Think of your audience and what’s in it for them.

What is it that your users or visitors want and how can you make yourself memorable to them?

Web designers often neglect to craft that creative vision. We forget to seize the opportunity to tell a story. If you take the ingredients of a typical marketing site’s “above the fold” or cover page, you’ll find the same ingredients that exist in a print ad: Headline, body copy, logo, image, call to action.

But how many times have you seen this on an enterprise marketing site: Blue-tone image of people working or cityscape or office environment with a white headline that reads, “We… blah blah blah blah.” 

Let’s take a peek at some classic ads from theMad Menera and beyond. There’s nothing cookie-cutter about these big brand ads.

6 Classically Awesome Print Adverts


Nike Air Max

Nike has undoubtedly been a driving force in the advertising world for decades. Their ads have exuded a highly stylized look-and-feel-and-tone that they’ve successfully evolved with each passing year. I loved this era of Nike adverts… They don’t use this format exactly as much, but can you imagine doing this on a homepage with moving gifs of each version of this athlete?


Apple Macintosh

Dude, I had one of these puppies when I was a youngster. I think all it did successfully was allow me to play “Oregon Trail” and thereby “die” of diphtheria and diarrhea on a regular basis, but boy, did I think I was such a cool kid every time I booted it up. This ad hails from 1984 and really drives home why I felt so cool back then with my Macintosh…


American Express

Remember way back when, when Amex did those fun celebrity endorsement campaigns? The Ellen Degeneres ones were quite funny, like this one shown here. I mean, come on, playing poker with your pooch: priceless. Oh, that’s a different credit card’s slogan—pssht, whatever, it’s My Life… (See what I did there?)

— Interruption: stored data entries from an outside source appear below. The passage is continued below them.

Lemma udp_recvfrom_ok st (e : kenv H) L nodes Q fd max_length :
  udp_inv st L nodes Q → kh_rep (kheap e) L → is_fd fd →
  in_use (sock_at st fd) = true → bound (sock_at st fd) = true → 0 < max_length →
  match Q fd with
  | [] => udp_recvfrom fd true max_length st e = Some (0, None, st, e)
  | (ip, port, d) :: q => ∃ st' h' L' nodes',
      udp_recvfrom fd true max_length st e =
        Some (Z.min (Z.of_nat (length d)) max_length, Some (take (Z.to_nat max_length) d, ip, port), st', mk_kenv (knet e) h') ∧
      udp_inv st' L' nodes' (fupd Q fd q) ∧ kh_rep h' L'
  end.
Proof.
  intros Hinv Hr Hfd Hu Hb Hm. unfold udp_recvfrom. rewrite (proj2 (bad_fd_spec fd) Hfd), Hu, Hb.
  case_Z (max_length =? 0); [lia|]. cbn [negb orb].
  destruct (ui_queue _ _ _ _ Hinv fd Hfd) as (Hq & Ht & Hc & _ & _). destruct (nodes fd) as [|a ns] eqn:En, (Q fd) as [|[[ip port] d] ds] eqn:EQ; try done.
  - cbn [qseg] in Hq. by rewrite Hq.
  - destruct Hq as (Hh & p & Ep & [Ecar Elen] & Hq). rewrite Hh, Ep. cbn [mbind option_bind]. injection Ecar as <- <- <-.
    assert (slice (pk_bytes p) 0 (if pk_length p <? max_length then pk_length p else max_length) = Some (take (Z.to_nat max_length) (pk_bytes p))) as ->.
    { unfold slice. rewrite Elen, drop_0. case_Z (Z.of_nat (length (pk_bytes p)) <? max_length).
      - case_Z (Z.of_nat (length (pk_bytes p)) <? 0 + Z.of_nat (length (pk_bytes p))); [lia|]. f_equal. rewrite !take_ge by lia. done.
      - case_Z (Z.of_nat (length (pk_bytes p)) <? 0 + max_length); [lia|]. done. }
    cbn [mbind option_bind]. destruct (kfree2 (kheap e) L (pk_data p) a Hr) as (L' & L'' & Hr' & HL & HL' & _).
    eexists _, _, L'', (fupd nodes fd ns). split; [|split; [|exact Hr']].
    + f_equal. f_equal. f_equal. f_equal. rewrite Elen. case_Z (Z.of_nat (length (pk_bytes p)) <? max_length); lia.
    + eapply (take_packet st); [exact Hinv|exact Hfd|exact En|exact EQ|exact Ep|done|done|..|exact HL|exact HL'].
      * intros i Hi. by rewrite sock_at_pkts, sock_at_upd, decide_False by done.
      * intros q. unfold is_bound. rewrite sock_at_pkts, sock_at_upd, decide_True by done. done.
      * rewrite sock_at_pkts, sock_at_upd, decide_True by done. done.
      * rewrite sock_at_pkts, sock_at_upd, decide_True by done. cbn. rewrite Ht. destruct ns as [|b ns], ds; try done; cbn in Hq.
        -- by rewrite Hq.
        -- destruct Hq as (-> & _). done.
      * rewrite sock_at_pkts, sock_at_upd, decide_True by done. cbn in Hc |- *. lia.
      * rewrite sock_at_pkts, sock_at_upd, decide_True by done. done.
      * rewrite sock_at_pkts, sock_at_upd, decide_True by done. done.
Qed.

(** ** Closing *)

Lemma udp_inv_ext st L nodes Q Q' : (∀ fd, Q' fd = Q fd) → udp_inv st L nodes Q → udp_inv st L nodes Q'.
Proof. intros E [F1 F2 F3 F4 F5 F6 F7 F8 F9]. split; try done. intros fd Hfd. rewrite E. by apply F4. Qed.

(** While the loop of [udp_close] runs, the tail and the count of the socket are
    those of the whole queue; with them set right the state is consistent. *)
Definition settled (fd : Z) (ns : list Z) (st : udp_state) : udp_state :=
  upd_sock fd (fun s => s⟦recv_queue_tail := last ns⟧⟦recv_queue_count := Z.of_nat (length ns)⟧) st.

Lemma sock_at_settled fd ns st i :
  sock_at (settled fd ns st) i =
  if decide (fd = i) then (sock_at st fd)⟦recv_queue_tail := last ns⟧⟦recv_queue_count := Z.of_nat (length ns)⟧ else sock_at st i.
Proof. apply sock_at_upd. Qed.

Lemma free_queue_ok n fd ns : ∀ st h L nodes Q,
  udp_inv (settled fd ns st) L nodes Q → is_fd fd → nodes fd = ns → (length ns ≤ n)%nat → kh_rep h L →
  ∃ st' h' L' nodes', free_queue n fd st h = Some (st', h') ∧ kh_rep h' L' ∧
    udp_inv (settled fd [] st') L' nodes' (fupd Q fd []) ∧ nodes' fd = [] ∧
    next_ephemeral_port st' = next_ephemeral_port st ∧ ∀ i, i ≠ fd → sock_at st' i = sock_at st i.
Proof.
  revert n. induction ns as [|a ns IH]; intros n st h L nodes Q Hinv Hfd En Hlen Hr;
    pose proof (ui_queue _ _ _ _ Hinv fd Hfd) as Hqok; rewrite En in Hqok; destruct Hqok as (Hq & _);
    rewrite sock_at_settled, decide_True in Hq by done; change (recv_queue_head _) with (recv_queue_head (sock_at st fd)) in Hq;
    destruct (Q fd) as [|d ds] eqn:EQ; try done; cbn [qseg] in Hq.
  - exists st, h, L, nodes. destruct n; cbn [free_queue]; rewrite Hq; (split; [done|]; split; [done|];
      split; [eapply udp_inv_ext; [|exact Hinv]; intros i; unfold fupd; case_decide; congruence|done]).
  - destruct Hq as (Hh & p & Ep & _ & Hq). destruct n as [|n]; [cbn in Hlen; lia|]. cbn [free_queue]. rewrite Hh.
    change (pkts (settled fd (a :: ns) st)) with (pkts st) in Ep. rewrite Ep. cbn [mbind option_bind].
    destruct (kfree2 h L (pk_data p) a Hr) as (L' & L'' & Hr' & HL & HL' & _).
    set (st1 := (upd_sock fd (fun s => s⟦recv_queue_head := pk_next p⟧) st)⟦pkts ::= delete a⟧).
    assert (∀ i, i ≠ fd → sock_at st1 i = sock_at st i) as Ho1.
    { intros i Hi. subst st1. by rewrite sock_at_pkts, sock_at_upd, decide_False by done. }
    assert (sock_at st1 fd = (sock_at st fd)⟦recv_queue_head := pk_next p⟧) as E1.
    { subst st1. by rewrite sock_at_pkts, sock_at_upd, decide_True by done. }
    destruct (IH n st1 (kfree a (kfree (pk_data p) h)) L'' (fupd nodes fd ns) (fupd Q fd ds))
      as (st' & h' & L3 & nodes' & E & Hr3 & Hinv3 & En3 & Enext & Ho3); [|done|apply fupd_eq|cbn in Hlen; lia|done|].
    + eapply (take_packet (settled fd (a :: ns) st)); [exact Hinv|exact Hfd|exact En|exact EQ|exact Ep|done|done|..|exact HL|exact HL'].
      * intros i Hi. rewrite !sock_at_settled, !decide_False by done. by apply Ho1.
      * intros q. unfold is_bound. rewrite !sock_at_settled, !decide_True, E1 by done. done.
      * by rewrite !sock_at_settled, !decide_True, E1 by done.
      * by rewrite sock_at_settled, decide_True by done.
      * by rewrite sock_at_settled, decide_True by done.
      * by rewrite sock_at_settled, decide_True, E1 by done.
      * by rewrite !sock_at_settled, !decide_True, E1 by done.
    + exists st', h', L3, nodes'. split; [exact E|]. split; [done|]. split; [|split; [done|split; [done|]]].
      * eapply udp_inv_ext; [|exact Hinv3]. intros i. unfold fupd. by case_decide.
      * intros i Hi. by rewrite Ho3, Ho1.
Qed.

Lemma queue_size st L nodes Q fd : udp_inv st L nodes Q → is_fd fd → (length (nodes fd) ≤ size (pkts st))%nat.
Proof.
  intros Hinv Hfd. rewrite <-(size_list_to_set (C := gset Z)) by apply Hinv. rewrite <-(size_dom (D := gset Z)).
  apply subseteq_size. intros a Ha%elem_of_list_to_set. apply elem_of_dom.
  destruct (ui_queue _ _ _ _ Hinv fd Hfd) as (Hq & _). by eapply qseg_nodes.
Qed.

(** [udp_close] returns, empties the queue and frees the socket. *)
Lemma udp_close_ok st (e : kenv H) L nodes Q fd :
  udp_inv st L nodes Q → kh_rep (kheap e) L → is_fd fd → in_use (sock_at st fd) = true →
  ∃ st' h' L' nodes', udp_close fd st e = Some (0, st', mk_kenv (knet e) h') ∧
    udp_inv st' L' nodes' (fupd Q fd []) ∧ kh_rep h' L' ∧ sock_at st' fd = zero ∧ ∀ i, i ≠ fd → sock_at st' i = sock_at st i.
Proof.
  intros Hinv Hr Hfd Hu. unfold udp_close. rewrite (proj2 (bad_fd_spec fd) Hfd), Hu. cbn [negb].
  destruct (free_queue_ok (size (pkts st)) fd (nodes fd) st (kheap e) L nodes Q) as (st1 & h' & L' & nodes' & -> & Hr' & Hinv' & En & _ & Ho).
  - destruct (ui_queue _ _ _ _ Hinv fd Hfd) as (H1' & H2 & H3 & _).
    eapply udp_inv_sockets; [exact Hinv|done|apply Hinv|..].
    + intros i. rewrite sock_at_settled. case_decide as D; [subst i|done]. split; [done|]. split; [cbn; by rewrite H2|]. split; [cbn; by rewrite H3|done].
    + intros i j p. unfold is_bound. rewrite !sock_at_settled. intros Hi Hj. apply (ui_ports _ _ _ _ Hinv i j p).
      * unfold is_bound. destruct (decide (fd = i)) as [<-|]; exact Hi.
      * unfold is_bound. destruct (decide (fd = j)) as [<-|]; exact Hj.
  - done.
  - done.
  - by eapply queue_size.
  - done.
  - cbn [mbind option_bind]. eexists _, h', L', nodes'. split; [done|].
    split; [|split; [done|split; [by rewrite sock_at_upd, decide_True by done|intros i Hi; rewrite sock_at_upd, decide_False by done; by apply Ho]]].
    apply (udp_inv_ext _ _ _ (fupd (fupd Q fd []) fd [])); [intros i; unfold fupd; by case_decide|].
    assert (udp_inv (upd_sock fd (fun _ => zero) st1) L' (fupd nodes' fd []) (fupd (fupd Q fd []) fd [])) as Hfin.
    { eapply (queue_update (settled fd [] st1)); [exact Hinv'|exact Hfd|done|..].
      - intros i Hi. rewrite sock_at_upd, sock_at_settled, !decide_False by done. done.
      - intros p (_ & Hz & _). rewrite sock_at_upd, decide_True in Hz by done. done.
      - by rewrite sock_at_upd, decide_True by done.
      - rewrite sock_at_upd, decide_True by done. done.
      - apply NoDup_nil_2.
      - intros i a _ _. split; [apply not_elem_of_nil|done].
      - apply Hinv'.
      - apply Hinv'. }
    destruct Hfin as [F1 F2 F3 F4 F5 F6 F7 F8 F9]. split; try done.
    + intros i Hi. specialize (F4 i Hi). unfold fupd in F4 at 1. destruct (decide (fd = i)) as [<-|]; [by rewrite En|done].
    + apply Hinv'.
    + apply Hinv'.
    + apply Hinv'.
Qed.
End queues.

(** ** Delivery *)

Lemma find_socket_test st p i :
  in_use (sock_at st i) && bound (sock_at st i) && (local_port (sock_at st i) =? p) = true ↔
  in_use (sock_at st i) = true ∧ bound (sock_at st i) = true ∧ local_port (sock_at st i) = p.
Proof. rewrite !andb_true_iff, Z.eqb_eq. tauto. Qed.

Lemma udp_find_socket_Some st p fd : udp_find_socket p st = Some fd → is_bound st p fd.
Proof. intros (Hi & Ht & _)%find_up_Some. apply find_socket_test in Ht. done. Qed.

Lemma udp_find_socket_None st p fd : udp_find_socket p st = None → ¬ is_bound st p fd.
Proof. intros Hn (Hi & Ht). eapply find_up_None in Hn; [|exact Hi]. apply not_true_iff_false in Hn. by apply Hn, find_socket_test. Qed.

Corona’s well known for showing many of their print and even television advertisements with Coronas sweating profusely as they lounge on a tropical beach, and those limes—they’re never far from their beer counterpart. This is one of Corona’s classic ads that’s simple and unobtrusive, yet really compelling. You gain a lot of brand awareness with this type of presentation.


Durex Condoms

Durex was great at pushing the envelope in a time when envelopes that were being pushed weren’t being talked about all that much. This advert is so compelling because of its simplicity of its imagery. You don’t need to say much to encourage someone to use a superior condom, clearly.


Volkswagen, Think Small campaign

VW’s “Think Small” campaign from the 1960s is a perfect example of using a unique rhetorical approach to sell—flipping the argument against the autos and making it positive. It’s an interesting method of combining the “bandwagon” mentality with an appeal to readers’ funny bone.

Quick ‘n’ Dirty Tips To Help Boost Your Creative Output:

Instead of crafting a design that’s copy-pasted using old copy from a client’s old site content which (looks and) feels more putting lipstick on a pig…

With the right content, a design comes to life in so many unexpected ways… ways that you may never approach if you simply look to Dribbble for direction.

Remember: You have only a few seconds before your site visitors either scroll for more or go to the next site. You have to be different. Make your design stand out like a beautiful editorial layout. Start with an idea to make your message and imagery memorable—like a great, classic ad. Push yourself to be better than the rest. Apply some thinking to your work. There is a huge opportunity to make marketing sites innovative, creative and different, and these opportunities may be more easily found by looking to the past to inform your creative output today.